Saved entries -
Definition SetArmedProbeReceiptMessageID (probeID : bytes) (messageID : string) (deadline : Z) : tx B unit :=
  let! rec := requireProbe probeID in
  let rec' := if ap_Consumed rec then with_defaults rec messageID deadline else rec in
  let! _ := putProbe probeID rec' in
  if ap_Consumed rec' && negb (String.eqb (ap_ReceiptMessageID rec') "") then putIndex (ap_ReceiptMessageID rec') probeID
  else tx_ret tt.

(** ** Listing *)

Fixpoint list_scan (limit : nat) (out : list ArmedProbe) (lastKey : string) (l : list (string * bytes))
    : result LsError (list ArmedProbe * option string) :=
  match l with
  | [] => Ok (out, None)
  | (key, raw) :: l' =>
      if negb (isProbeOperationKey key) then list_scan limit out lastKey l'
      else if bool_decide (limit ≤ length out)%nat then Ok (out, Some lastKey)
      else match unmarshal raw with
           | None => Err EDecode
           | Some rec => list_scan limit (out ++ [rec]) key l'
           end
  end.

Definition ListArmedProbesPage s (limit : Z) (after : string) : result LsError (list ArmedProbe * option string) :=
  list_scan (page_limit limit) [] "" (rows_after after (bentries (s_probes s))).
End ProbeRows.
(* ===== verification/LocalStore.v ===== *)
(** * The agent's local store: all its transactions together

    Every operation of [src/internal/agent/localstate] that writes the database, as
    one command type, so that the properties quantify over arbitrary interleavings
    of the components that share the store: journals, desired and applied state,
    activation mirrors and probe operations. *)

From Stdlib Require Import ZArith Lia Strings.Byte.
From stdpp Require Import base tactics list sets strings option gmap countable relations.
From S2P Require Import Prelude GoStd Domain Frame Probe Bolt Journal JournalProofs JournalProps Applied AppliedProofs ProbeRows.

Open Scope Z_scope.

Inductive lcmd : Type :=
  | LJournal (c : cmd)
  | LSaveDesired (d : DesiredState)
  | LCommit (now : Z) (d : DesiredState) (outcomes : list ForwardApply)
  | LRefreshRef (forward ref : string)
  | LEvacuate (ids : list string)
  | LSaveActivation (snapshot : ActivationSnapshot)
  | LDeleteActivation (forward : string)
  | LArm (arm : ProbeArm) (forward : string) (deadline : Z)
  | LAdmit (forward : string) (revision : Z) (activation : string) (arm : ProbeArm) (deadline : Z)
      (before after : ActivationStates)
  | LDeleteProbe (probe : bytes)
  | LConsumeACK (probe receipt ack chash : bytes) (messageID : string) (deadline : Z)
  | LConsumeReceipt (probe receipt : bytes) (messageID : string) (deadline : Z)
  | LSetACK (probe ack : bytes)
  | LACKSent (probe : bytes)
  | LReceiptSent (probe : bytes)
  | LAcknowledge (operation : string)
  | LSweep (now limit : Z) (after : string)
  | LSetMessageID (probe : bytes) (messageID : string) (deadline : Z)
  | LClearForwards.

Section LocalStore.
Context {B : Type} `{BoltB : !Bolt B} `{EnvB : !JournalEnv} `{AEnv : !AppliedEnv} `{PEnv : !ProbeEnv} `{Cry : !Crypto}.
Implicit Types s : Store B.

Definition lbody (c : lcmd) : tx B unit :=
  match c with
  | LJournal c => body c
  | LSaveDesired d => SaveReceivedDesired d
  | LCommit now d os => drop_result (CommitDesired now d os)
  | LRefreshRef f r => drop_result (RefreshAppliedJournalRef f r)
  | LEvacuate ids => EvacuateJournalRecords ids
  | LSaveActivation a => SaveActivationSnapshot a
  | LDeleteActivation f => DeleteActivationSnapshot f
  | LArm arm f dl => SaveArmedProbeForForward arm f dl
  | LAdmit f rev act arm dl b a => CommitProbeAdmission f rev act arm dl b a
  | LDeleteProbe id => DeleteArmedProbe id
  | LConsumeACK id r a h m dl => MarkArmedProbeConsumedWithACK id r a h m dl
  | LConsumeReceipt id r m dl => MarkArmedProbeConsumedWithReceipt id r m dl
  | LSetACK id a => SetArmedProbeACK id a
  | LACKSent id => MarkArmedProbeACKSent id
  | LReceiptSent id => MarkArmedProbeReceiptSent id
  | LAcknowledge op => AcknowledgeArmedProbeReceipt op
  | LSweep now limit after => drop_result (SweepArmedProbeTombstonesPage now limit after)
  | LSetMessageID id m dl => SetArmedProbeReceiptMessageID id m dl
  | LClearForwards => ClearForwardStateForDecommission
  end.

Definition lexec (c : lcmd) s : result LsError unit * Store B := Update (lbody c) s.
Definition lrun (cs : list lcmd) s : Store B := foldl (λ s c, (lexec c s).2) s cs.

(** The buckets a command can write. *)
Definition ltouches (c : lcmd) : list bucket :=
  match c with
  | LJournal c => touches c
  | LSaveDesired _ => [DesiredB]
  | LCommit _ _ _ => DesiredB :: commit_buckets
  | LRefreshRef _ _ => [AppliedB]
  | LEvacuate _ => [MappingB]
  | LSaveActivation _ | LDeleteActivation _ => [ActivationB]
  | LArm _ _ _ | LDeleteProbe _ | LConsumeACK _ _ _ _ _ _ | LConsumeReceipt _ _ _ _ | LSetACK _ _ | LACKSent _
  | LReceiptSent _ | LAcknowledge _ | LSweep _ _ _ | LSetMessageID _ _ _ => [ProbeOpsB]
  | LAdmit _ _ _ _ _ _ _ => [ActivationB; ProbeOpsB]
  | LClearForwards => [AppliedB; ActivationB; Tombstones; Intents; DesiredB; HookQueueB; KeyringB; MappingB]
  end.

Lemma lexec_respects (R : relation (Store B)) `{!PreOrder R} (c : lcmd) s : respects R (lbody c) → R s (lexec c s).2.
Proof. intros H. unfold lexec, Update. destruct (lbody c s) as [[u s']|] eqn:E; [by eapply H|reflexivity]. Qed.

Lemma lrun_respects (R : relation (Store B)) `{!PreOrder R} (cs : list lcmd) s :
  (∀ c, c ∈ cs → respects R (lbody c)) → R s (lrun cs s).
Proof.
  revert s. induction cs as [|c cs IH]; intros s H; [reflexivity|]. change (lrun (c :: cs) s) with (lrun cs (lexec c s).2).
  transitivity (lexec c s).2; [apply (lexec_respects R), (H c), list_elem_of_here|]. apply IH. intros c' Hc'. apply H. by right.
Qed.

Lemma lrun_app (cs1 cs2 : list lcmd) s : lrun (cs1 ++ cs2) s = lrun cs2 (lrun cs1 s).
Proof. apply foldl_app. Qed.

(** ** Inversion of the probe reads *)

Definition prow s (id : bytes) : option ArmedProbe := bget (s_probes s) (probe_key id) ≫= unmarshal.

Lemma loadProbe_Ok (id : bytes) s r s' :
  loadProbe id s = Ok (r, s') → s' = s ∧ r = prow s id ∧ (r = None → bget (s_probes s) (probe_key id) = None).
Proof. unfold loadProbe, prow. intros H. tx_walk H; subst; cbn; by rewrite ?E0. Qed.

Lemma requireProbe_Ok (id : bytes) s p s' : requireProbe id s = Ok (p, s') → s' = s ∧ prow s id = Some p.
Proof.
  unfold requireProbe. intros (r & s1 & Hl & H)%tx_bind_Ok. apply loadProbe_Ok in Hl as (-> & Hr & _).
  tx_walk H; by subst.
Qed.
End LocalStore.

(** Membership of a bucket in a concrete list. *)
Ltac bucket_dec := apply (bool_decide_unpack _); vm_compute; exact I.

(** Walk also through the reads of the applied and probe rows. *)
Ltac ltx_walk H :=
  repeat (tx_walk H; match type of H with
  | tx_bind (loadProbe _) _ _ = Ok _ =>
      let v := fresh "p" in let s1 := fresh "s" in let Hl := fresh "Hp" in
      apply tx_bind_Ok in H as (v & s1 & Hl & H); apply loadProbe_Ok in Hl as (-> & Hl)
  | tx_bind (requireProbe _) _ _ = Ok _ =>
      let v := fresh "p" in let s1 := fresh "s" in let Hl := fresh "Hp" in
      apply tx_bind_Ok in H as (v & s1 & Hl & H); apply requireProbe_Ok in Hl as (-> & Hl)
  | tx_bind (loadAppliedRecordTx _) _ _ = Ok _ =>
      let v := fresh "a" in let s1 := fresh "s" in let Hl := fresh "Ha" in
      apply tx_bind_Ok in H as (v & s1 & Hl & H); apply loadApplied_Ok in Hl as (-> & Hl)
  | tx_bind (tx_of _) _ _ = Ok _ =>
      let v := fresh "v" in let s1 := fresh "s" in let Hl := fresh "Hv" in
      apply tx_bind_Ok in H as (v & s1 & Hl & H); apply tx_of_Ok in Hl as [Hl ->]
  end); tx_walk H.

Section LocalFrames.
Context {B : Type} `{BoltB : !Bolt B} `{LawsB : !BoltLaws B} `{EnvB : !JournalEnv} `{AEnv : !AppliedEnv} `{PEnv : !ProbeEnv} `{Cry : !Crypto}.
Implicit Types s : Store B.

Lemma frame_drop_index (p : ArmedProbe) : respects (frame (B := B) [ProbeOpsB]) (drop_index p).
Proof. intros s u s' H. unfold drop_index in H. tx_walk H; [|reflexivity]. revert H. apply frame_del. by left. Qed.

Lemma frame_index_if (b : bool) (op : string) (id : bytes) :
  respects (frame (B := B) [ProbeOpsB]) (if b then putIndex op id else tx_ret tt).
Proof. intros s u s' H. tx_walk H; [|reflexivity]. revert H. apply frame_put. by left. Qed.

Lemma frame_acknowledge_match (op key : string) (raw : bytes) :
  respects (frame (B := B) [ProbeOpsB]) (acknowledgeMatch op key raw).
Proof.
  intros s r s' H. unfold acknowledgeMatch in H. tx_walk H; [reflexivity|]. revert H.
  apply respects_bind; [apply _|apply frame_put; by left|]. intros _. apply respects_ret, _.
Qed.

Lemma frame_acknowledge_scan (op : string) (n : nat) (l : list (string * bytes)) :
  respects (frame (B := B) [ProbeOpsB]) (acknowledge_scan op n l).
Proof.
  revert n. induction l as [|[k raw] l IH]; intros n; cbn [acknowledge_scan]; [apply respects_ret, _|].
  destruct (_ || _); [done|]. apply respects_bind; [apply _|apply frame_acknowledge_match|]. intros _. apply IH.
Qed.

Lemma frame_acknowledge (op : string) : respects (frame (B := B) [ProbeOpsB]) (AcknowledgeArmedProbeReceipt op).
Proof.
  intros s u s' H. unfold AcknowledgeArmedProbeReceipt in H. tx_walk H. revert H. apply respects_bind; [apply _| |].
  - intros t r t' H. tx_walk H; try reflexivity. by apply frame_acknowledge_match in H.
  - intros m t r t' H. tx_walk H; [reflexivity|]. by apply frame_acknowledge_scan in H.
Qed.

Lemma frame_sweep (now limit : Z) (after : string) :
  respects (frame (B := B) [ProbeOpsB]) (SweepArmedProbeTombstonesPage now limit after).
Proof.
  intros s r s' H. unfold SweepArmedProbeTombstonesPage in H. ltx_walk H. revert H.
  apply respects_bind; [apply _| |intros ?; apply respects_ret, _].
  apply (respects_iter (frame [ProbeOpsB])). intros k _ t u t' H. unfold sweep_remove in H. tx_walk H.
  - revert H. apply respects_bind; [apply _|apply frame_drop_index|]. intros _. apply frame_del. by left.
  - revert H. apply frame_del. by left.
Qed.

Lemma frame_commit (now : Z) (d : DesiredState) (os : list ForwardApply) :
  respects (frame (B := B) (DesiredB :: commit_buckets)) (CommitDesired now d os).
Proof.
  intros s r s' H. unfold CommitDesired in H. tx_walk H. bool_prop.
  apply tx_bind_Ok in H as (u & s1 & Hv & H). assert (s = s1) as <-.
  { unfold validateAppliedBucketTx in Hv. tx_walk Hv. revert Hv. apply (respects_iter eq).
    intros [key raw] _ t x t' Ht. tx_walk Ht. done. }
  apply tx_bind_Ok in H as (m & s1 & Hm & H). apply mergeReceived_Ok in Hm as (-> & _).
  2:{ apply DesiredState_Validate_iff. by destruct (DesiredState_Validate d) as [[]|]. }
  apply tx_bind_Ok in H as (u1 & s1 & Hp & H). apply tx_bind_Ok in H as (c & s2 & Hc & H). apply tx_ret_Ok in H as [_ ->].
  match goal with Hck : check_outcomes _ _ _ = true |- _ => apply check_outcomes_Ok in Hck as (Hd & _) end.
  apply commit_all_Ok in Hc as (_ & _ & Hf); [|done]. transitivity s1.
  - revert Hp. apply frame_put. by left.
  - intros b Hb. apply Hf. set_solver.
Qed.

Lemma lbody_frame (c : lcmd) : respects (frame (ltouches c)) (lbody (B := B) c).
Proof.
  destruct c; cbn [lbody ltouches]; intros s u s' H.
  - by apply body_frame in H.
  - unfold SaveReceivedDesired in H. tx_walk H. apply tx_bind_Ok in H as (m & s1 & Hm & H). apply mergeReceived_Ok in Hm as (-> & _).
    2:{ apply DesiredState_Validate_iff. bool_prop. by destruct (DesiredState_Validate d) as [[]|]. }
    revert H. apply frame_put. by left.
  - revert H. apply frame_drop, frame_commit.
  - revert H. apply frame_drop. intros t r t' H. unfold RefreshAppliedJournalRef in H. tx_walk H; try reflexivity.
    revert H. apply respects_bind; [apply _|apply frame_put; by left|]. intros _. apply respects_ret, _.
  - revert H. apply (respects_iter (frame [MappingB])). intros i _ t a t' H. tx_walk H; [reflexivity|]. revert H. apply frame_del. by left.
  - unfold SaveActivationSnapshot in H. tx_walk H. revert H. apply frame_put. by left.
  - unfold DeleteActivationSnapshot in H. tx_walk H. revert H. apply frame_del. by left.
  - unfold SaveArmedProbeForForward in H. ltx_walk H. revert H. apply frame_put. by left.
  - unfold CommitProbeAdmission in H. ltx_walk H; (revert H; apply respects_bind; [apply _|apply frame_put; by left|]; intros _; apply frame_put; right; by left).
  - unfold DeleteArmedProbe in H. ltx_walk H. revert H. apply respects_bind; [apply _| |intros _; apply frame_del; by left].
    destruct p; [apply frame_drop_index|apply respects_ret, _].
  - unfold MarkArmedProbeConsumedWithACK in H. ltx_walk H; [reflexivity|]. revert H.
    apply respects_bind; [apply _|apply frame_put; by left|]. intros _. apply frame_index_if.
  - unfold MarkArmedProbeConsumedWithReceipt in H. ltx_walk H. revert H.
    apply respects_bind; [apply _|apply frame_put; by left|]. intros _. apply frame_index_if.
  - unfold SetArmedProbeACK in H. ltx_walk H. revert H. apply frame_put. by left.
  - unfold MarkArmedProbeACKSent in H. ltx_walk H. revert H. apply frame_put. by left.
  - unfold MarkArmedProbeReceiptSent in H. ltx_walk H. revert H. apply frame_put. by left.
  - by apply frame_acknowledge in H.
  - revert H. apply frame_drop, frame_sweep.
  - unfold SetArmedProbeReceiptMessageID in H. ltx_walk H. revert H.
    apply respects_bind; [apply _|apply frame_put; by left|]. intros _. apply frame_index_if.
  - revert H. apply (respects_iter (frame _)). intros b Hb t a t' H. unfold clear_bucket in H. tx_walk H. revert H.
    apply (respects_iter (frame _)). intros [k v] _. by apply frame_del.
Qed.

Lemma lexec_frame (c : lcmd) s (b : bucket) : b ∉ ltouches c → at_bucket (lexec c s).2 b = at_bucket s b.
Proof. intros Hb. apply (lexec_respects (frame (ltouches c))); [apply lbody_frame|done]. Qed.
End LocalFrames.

WHAT YOU HAVE TO DO - Among the lines above, find those holding the word "induction" and state how many there are, number only.

EXERCISE RESULT - 2